The data section start
(* ===== verification/Persist.v ===== *)
(** * Persist: the disk cache of TransientLocal samples (src/rtps/persist.rs)

    The file system is the contents of its files, a test that tells which
    paths may be created, and the largest size a file may reach: a write
    past it stores what fits and fails.  A path is its string. *)

From S2P Require Import Prelude.

Definition MAX_PERSISTED_PAYLOAD_BYTES : Z := 64 * 1024 * 1024.

(** [std::io::Error] as far as the code distinguishes it. *)
Inductive IoError : Type := NotFound | UnexpectedEof.

Inductive PersistLoadError : Type :=
| OversizedPayload (got : Z)
| Io (e : IoError).

Record FileSystem : Type := mkFileSystem {
  files : gmap (list byte) (list byte);
  can_create : list byte → bool;
  max_file : nat }.

(** [Path::new(dir).join(name)] for a relative [name]. *)
Definition path_join (dir name : list byte) : list byte :=
  match reverse dir with
  | [] => name
  | c :: _ => if bool_decide (c = x2f) then dir ++ name else dir ++ x2f :: name
  end.

Definition sanitise (topic : list byte) : list byte :=
  (λ c, if bool_decide (c = x2f ∨ c = x5c ∨ c = x3a) then x5f else c) <$> topic.

Definition persist_path (dir topic : list byte) : list byte :=
  let safe := sanitise topic in
  path_join dir (bytes_of_ascii "topic-" ++ safe ++ bytes_of_ascii ".bin").

(** [f.read_exact(&mut buf)] of [n] bytes at the front of what is left. *)
Definition read_exact (n : Z) (rest : list byte) : res PersistLoadError (list byte * list byte) :=
  if len rest <? n then Err (Io UnexpectedEof)
  else Ok (take (Z.to_nat n) rest, drop (Z.to_nat n) rest).

Definition persist_load (dir topic : list byte) (fs : FileSystem)
    : res PersistLoadError (option (list byte)) :=
  match dir with
  | [] => Ok None
  | _ =>
      let path := persist_path dir topic in
      match files fs !! path with
      | None => Err (Io NotFound)
      | Some f =>
          r ← read_exact 4 f;
          let length := from_le r.1 in
          if MAX_PERSISTED_PAYLOAD_BYTES <? length then Err (OversizedPayload length)
          else b ← read_exact length r.2; Ok (Some b.1)
      end
  end.

(** [f.write_all(bs)] on a file that holds [content]. *)
Definition write_all (limit : nat) (bs content : list byte) : list byte :=
  content ++ take (limit - length content) bs.

Definition persist_flush (dir topic payload : list byte) (fs : FileSystem) : FileSystem :=
  match dir with
  | [] => fs
  | _ =>
      let path := persist_path dir topic in
      if can_create fs path then
        let f := [] in
        let len_bytes := to_le 4 (as_u 32 (len payload)) in
        let f := write_all (max_file fs) len_bytes f in
        let f := write_all (max_file fs) payload f in
        mkFileSystem (<[path := f]> (files fs)) (can_create fs) (max_file fs)
      else fs
  end.

(** ** Properties *)

Lemma write_all_fits limit bs content : (length content + length bs ≤ limit)%nat →
  write_all limit bs content = content ++ bs.
Proof. intros. unfold write_all. rewrite take_ge by lia. done. Qed.

(** The file a flush writes is a prefix of header and payload. *)
Lemma flush_contents limit payload :
  write_all limit payload (write_all limit (to_le 4 (as_u 32 (len payload))) [])
  = take limit (to_le 4 (as_u 32 (len payload)) ++ payload).
Proof.
  set (h := to_le 4 _). unfold write_all. rewrite app_nil_l, Nat.sub_0_r, length_take.
  assert (length h = 4)%nat as Hh by apply length_le_split.
  rewrite firstn_app. do 2 f_equal. lia.
Qed.

Lemma read_exact_short n l : len l < n → read_exact n l = Err (Io UnexpectedEof).
Proof. intros. unfold read_exact. by ltb_true lia. Qed.

Lemma read_exact_ok n l : n <= len l →
  read_exact n l = Ok (take (Z.to_nat n) l, drop (Z.to_nat n) l).
Proof. intros. unfold read_exact. by ltb_false lia. Qed.

(** What [persist_load] does with the contents of the file. *)
Definition load_contents (f : list byte) : res PersistLoadError (option (list byte)) :=
  r ← read_exact 4 f;
  let length := from_le r.1 in
  if MAX_PERSISTED_PAYLOAD_BYTES <? length then Err (OversizedPayload length)
  else b ← read_exact length r.2; Ok (Some b.1).

Lemma load_contents_header n z p : is_u32 z →
  load_contents (take n (to_le 4 z ++ p)) =
  if Z.of_nat n <? 4 then Err (Io UnexpectedEof)
  else if MAX_PERSISTED_PAYLOAD_BYTES <? z then Err (OversizedPayload z)
  else b ← read_exact z (take (n - 4) p); Ok (Some b.1).
Proof.
  intros Hz. unfold load_contents. assert (length (to_le 4 z) = 4)%nat as Hh by apply length_le_split.
  pose proof (len_nonneg p). destruct (Z.ltb_spec (Z.of_nat n) 4).
  { by rewrite read_exact_short by (autorewrite with len; lia). }
  rewrite read_exact_ok, bind_ok by (autorewrite with len; lia). cbn [fst snd].
  change (Z.to_nat 4) with 4%nat. rewrite firstn_app, Hh, (take_ge (to_le 4 z)) by lia.
  rewrite take_app_length', drop_app_length' by done. by rewrite from_le_u32.
Qed.

Lemma load_prefix payload n : len payload <= MAX_PERSISTED_PAYLOAD_BYTES →
  load_contents (take n (to_le 4 (as_u 32 (len payload)) ++ payload))
  = if Z.of_nat n <? 4 + len payload then Err (Io UnexpectedEof) else Ok (Some payload).
Proof.
  intros Hl. unfold MAX_PERSISTED_PAYLOAD_BYTES in Hl. pose proof (len_nonneg payload).
  rewrite load_contents_header by (apply (as_u_range 32); lia). rewrite as_u_small by lia.
  rewrite (proj2 (Z.ltb_ge MAX_PERSISTED_PAYLOAD_BYTES _)) by done.
  destruct (Z.ltb_spec (Z.of_nat n) 4).
  { by ltb_true lia. }
  destruct (Z.ltb_spec (Z.of_nat n) (4 + len payload)).
  - by rewrite read_exact_short by (autorewrite with len; lia).
  - rewrite take_ge by (unfold len in *; lia). rewrite read_exact_ok, bind_ok by lia.
    cbn [fst]. unfold len. by rewrite Nat2Z.id, firstn_all.
Qed.

(** What a flush leaves for a load. *)
Lemma load_flushed dir topic payload fs : dir ≠ [] → len payload <= MAX_PERSISTED_PAYLOAD_BYTES →
  persist_load dir topic (persist_flush dir topic payload fs) =
    (if can_create fs (persist_path dir topic) then
       if Z.of_nat (max_file fs) <? 4 + len payload then Err (Io UnexpectedEof) else Ok (Some payload)
     else persist_load dir topic fs).
Proof.
  intros Hdir Hl. destruct dir as [|c dir]; [done|]. unfold persist_flush.
  set (path := persist_path (c :: dir) topic). destruct (can_create fs path); [|done].
  unfold persist_load. cbn [files]. fold path. rewrite lookup_insert_eq, flush_contents.
  by apply load_prefix.
Qed.

(** Round trip through the disk: a payload within the cap is read back
    exactly; if the disk cut the file short, loading reports a truncated
    file rather than a wrong payload; a directory that cannot be written
    leaves the previous sample; other topics keep their files. *)
Theorem persist_roundtrip dir topic payload fs :
  dir ≠ [] → len payload <= MAX_PERSISTED_PAYLOAD_BYTES →
  let path := persist_path dir topic in
  let fs' := persist_flush dir topic payload fs in
  persist_load dir topic fs' =
    (if can_create fs path then
       if Z.of_nat (max_file fs) <? 4 + len payload then Err (Io UnexpectedEof) else Ok (Some payload)
     else persist_load dir topic fs)
  ∧ ∀ topic', sanitise topic' ≠ sanitise topic →
      persist_load dir topic' fs' = persist_load dir topic' fs.
Proof.
  intros Hdir Hl path fs'. split; [by apply load_flushed|].
  destruct dir as [|c dir]; [done|].
  unfold fs', persist_flush. fold path. destruct (can_create fs path); [|done].
  intros topic' Hne. unfold persist_load. cbn [files]. rewrite lookup_insert_ne; [done|].
  unfold path, persist_path, path_join. intros Heq. apply Hne.
  assert (∀ s : list byte, bytes_of_ascii "topic-" ++ s ++ bytes_of_ascii ".bin"
            = bytes_of_ascii "topic-" ++ (s ++ bytes_of_ascii ".bin")) as _ by done.
  destruct (reverse (c :: dir)) as [|d r]; [|case_bool_decide];
    simplify_list_eq; by simplify_list_eq.
Qed.

(** A payload above the cap is written but never loaded. *)
Lemma persist_oversized dir topic payload fs :
  dir ≠ [] → MAX_PERSISTED_PAYLOAD_BYTES < len payload < 2 ^ 32 →
  can_create fs (persist_path dir topic) = true → (4 ≤ max_file fs)%nat →
  persist_load dir topic (persist_flush dir topic payload fs) = Err (OversizedPayload (len payload)).
Proof.
  intros Hdir Hl Hc Hm. destruct dir as [|c dir]; [done|]. unfold persist_flush. rewrite Hc.
  unfold persist_load. cbn [files]. rewrite lookup_insert_eq, flush_contents.
  fold (load_contents (take (max_file fs) (to_le 4 (as_u 32 (len payload)) ++ payload))).
  unfold MAX_PERSISTED_PAYLOAD_BYTES in *.
  rewrite load_contents_header by (apply (as_u_range 32); lia). rewrite as_u_small by lia.
  ltb_false lia. unfold MAX_PERSISTED_PAYLOAD_BYTES. by ltb_true lia.
Qed.

(** ** Concrete instances *)

Lemma persist_roundtrip_witness :
  let fs := mkFileSystem ∅ (λ _, true) 100 in
  persist_load [x64] [x61; x2f; x62] (persist_flush [x64] [x61; x2f; x62] [x07; x08] fs)
  = Ok (Some [x07; x08]).
Proof.
  intros fs.
  destruct (persist_roundtrip [x64] [x61; x2f; x62] [x07; x08] fs) as [H _].
  - discriminate.
  - vm_compute. congruence.
  - exact H.
Defined.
The data section end
_What the task requires_:
Locate the lines above that contain "rest" and copy them.

_Exercise output_:
Definition read_exact (n : Z) (rest : list byte) : res PersistLoadError (list byte * list byte) :=
  if len rest <? n then Err (Io UnexpectedEof)
  else Ok (take (Z.to_nat n) rest, drop (Z.to_nat n) rest).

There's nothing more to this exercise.